The other two had not yet spoken. The short chesty one went up to the window from time to time and snarled irately through the bars, and the endlessly long and lean type, in contrast to him, lived in exalted calm and dignity. His food was eaten by the short chesty one while he himself solemnly marched up and down the room, clearly performing an important function.
There were only four beds in the room (the fourth having been brought in for Melkior), one in each corner, bolted firmly to the floor, and nothing else, no other objects: bare white walls and emptiness. The acoustics of bare empty space, horrible, hopeless.
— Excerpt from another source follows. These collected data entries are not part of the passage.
Lemma subsample_within_token_limit_witness :
  len Samples.subsampled = 2%nat
  /\ exists x,
       at_ "combined" Samples.last_row = Str x
       /\ at_ "n_tokens" Samples.last_row
          = Int (Z.of_nat (length (Samples.encode ObtainDataset.embedding_encoding x)))
       /\ (Z.of_nat (length (Samples.encode ObtainDataset.embedding_encoding x))
           <= 8000)%Z
       /\ Spec.too_long (Samples.encode ObtainDataset.embedding_encoding) 8000
            Samples.last_row = false.
Proof.
  split; [vm_compute; reflexivity|].
  apply (subsample_within_token_limit Samples.sort_rows Samples.encode
           Samples.few_reviews Samples.subsampled sample_subsample_ok
           2%Z Samples.last_row).
  vm_compute. right. left. reflexivity.
Defined.

Lemma many_reviews_combined :
  Forall (fun ir => exists x, at_ "combined" (snd ir) = Str x)
         (last_n (ObtainDataset.top_n * 2)
                 (Samples.sort_rows "Time" (rows Samples.many_reviews))).
Proof.
  apply Forall_forall. intros ir Hin. apply last_n_incl in Hin.
  apply (Permutation_in _ (sample_sort_perm "Time" _)) in Hin.
  unfold Samples.many_reviews in Hin. cbn [rows] in Hin.
  apply in_map_iff in Hin. destruct Hin as (i & <- & _).
  unfold Samples.review. cbn [snd]. eexists. reflexivity.
Qed.

Lemma subsample_at_most_top_n_witness :
  exists out,
    ObtainDataset.subsample Samples.sort_rows Samples.encode Samples.many_reviews
    = Ok out
    /\ (len out < 1000)%nat.
Proof.
  destruct (subsample_total Samples.sort_rows Samples.encode
              Samples.many_reviews eq_refl eq_refl many_reviews_combined)
    as [out Hout].
  exists out. split; [exact Hout|].
  destruct (subsample_at_most_top_n Samples.sort_rows Samples.encode
              sample_sort_perm sample_sort_sorted
              Samples.many_reviews out Hout)
    as (_ & _ & _ & _ & _ & _ & Hfewer).
  apply Hfewer. apply Nat.ltb_lt. vm_compute. reflexivity.
Defined.

(** ** Requests for embeddings *)

Section EmbeddingFacts.

Variable embedding_endpoint : list call -> str -> string -> result (list float).

Local Abbreviation get_embedding := (Lib.get_embedding embedding_endpoint).
Local Abbreviation embed_series := (Lib.embed_series embedding_endpoint).





End EmbeddingFacts.

(** ** Columns after an assignment *)









(** ** The embedding cell of [Obtain_dataset] *)

Section EmbedStepFacts.

Variable repr_float : float -> str.
Variable embedding_endpoint : list call -> str -> string -> result (list float).

Local Abbreviation embed_and_save :=
  (ObtainDataset.embed_and_save repr_float embedding_endpoint).
Local Abbreviation embed_series := (Lib.embed_series embedding_endpoint).
Local Abbreviation model := ObtainDataset.embedding_model.
Local Abbreviation saved df := (CsvFile (Lib.csv_of_frame repr_float df)).







End EmbedStepFacts.





(** ** [str.replace] *)

Lemma replace_cons o old' new c s' :
  replace (o :: old') new (c :: s')
  = if startswith (o :: old') (c :: s')
    then new ++ replace (o :: old') new (skipn (length old') s')
    else c :: replace (o :: old') new s'.
Proof.
  simp replace. destruct (startswith (o :: old') (c :: s')); reflexivity.
Qed.

Lemma startswith_self p b : startswith p (p ++ b) = true.
Proof.
  induction p as [|a p IH]; [reflexivity|].
  cbn [startswith app]. now rewrite N.eqb_refl, IH.
Qed.

Lemma startswith_longer p x y :
  (length p <= length x)%nat -> startswith p (x ++ y) = startswith p x.
Proof.
  revert x. induction p as [|a p IH]; intros x Hlen; [reflexivity|].
  destruct x as [|b x]; cbn [length] in Hlen; [lia|].
  cbn [startswith app]. rewrite IH by lia. reflexivity.
Qed.

Lemma skipn_own_length {A} (l b : list A) : skipn (length l) (l ++ b) = b.
Proof. induction l; [reflexivity | assumption]. Qed.

(** A text that does not contain [old] is left as it is. *)
Lemma replace_absent old new s :
  contains old s = false -> replace old new s = s.
Proof.
  destruct old as [|o old'].
  { destruct s; discriminate. }
  induction s as [|c s' IH]; intros H.
  - now simp replace.
  - cbn [contains] in H. apply orb_false_iff in H. destruct H as [Hs Hc].
    rewrite replace_cons, Hs. now rewrite IH.
Qed.

Lemma removelast_length {A} (l : list A) :
  l <> [] -> S (length (removelast l)) = length l.
Proof.
  intros Hne. destruct l as [|d l]; [congruence|].
  rewrite (app_removelast_last d Hne) at 2.
  rewrite length_app. cbn [length]. lia.
Qed.

(** No occurrence of [old] starts inside [a]: then [old] is not a prefix of
    [a ++ old ++ b] unless [a] is empty. *)
Lemma startswith_later old c a b :
  old <> [] ->
  startswith old ((c :: a) ++ removelast old) = false ->
  startswith old (c :: (a ++ old ++ b)) = false.
Proof.
  intros Hne Hs. destruct old as [|d old']; [congruence|].
  assert (Hsplit : c :: (a ++ (d :: old') ++ b)
                   = ((c :: a) ++ removelast (d :: old'))
                       ++ [last (d :: old') d] ++ b).
  { rewrite (app_removelast_last d Hne) at 1.
    rewrite <- !app_assoc. reflexivity. }
  rewrite Hsplit, startswith_longer; [exact Hs|].
  rewrite length_app. pose proof (removelast_length (d :: old') Hne).
  cbn [length] in *. lia.
Qed.

(** The leftmost occurrence of [old] is replaced, and the replacement goes
    on after it. *)
Lemma replace_first old new a b :
  contains old (a ++ removelast old) = false ->
  replace old new (a ++ old ++ b) = a ++ new ++ replace old new b.
Proof.
  destruct old as [|o old'].
  { destruct (a ++ removelast []); discriminate. }
  induction a as [|c a IH]; intros H.
  - change ([] ++ (o :: old') ++ b) with (o :: (old' ++ b)).
    rewrite replace_cons.
    change (o :: (old' ++ b)) with ((o :: old') ++ b).
    rewrite startswith_self. now rewrite skipn_own_length.
  - change (((c :: a) ++ removelast (o :: old')))
      with (c :: (a ++ removelast (o :: old'))) in H.
    cbn [contains] in H.
    apply orb_false_iff in H. destruct H as [Hs Hc].
    change ((c :: a) ++ (o :: old') ++ b) with (c :: (a ++ (o :: old') ++ b)).
    rewrite replace_cons.
    rewrite (startswith_later (o :: old') c a b) by (discriminate || exact Hs).
    rewrite (IH Hc). reflexivity.
Qed.

(** [s.replace('\n', '')] drops every newline and nothing else. *)
Lemma replace_newline s :
  replace [10%N] [] s = filter (fun c => negb (N.eqb c 10)) s.
Proof.
  induction s as [|c s IH]; [now simp replace|].
  rewrite replace_cons. cbn [startswith length skipn filter app].
  rewrite N.eqb_sym. destruct (N.eqb c 10); cbn [andb negb].
  - exact IH.
  - f_equal. exact IH.
Qed.

(** ** [request_completion] and [classify_transaction] *)

Section CompletionFacts.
Melkior had spent two days on his bed as if he were on a raft, in absolute peace, alone with himself. The bed with ancient blankets, with no sheets, filthy, uncared for, with the condensed smells of the bodies which had been releasing their fumes there before him. But the stench had by now acquired his familiarity and warmth. He had adopted the despised and abandoned smells of the other people and drawn them with fraternal cordiality around his shoulders, like a beggar does a chanced-upon overcoat.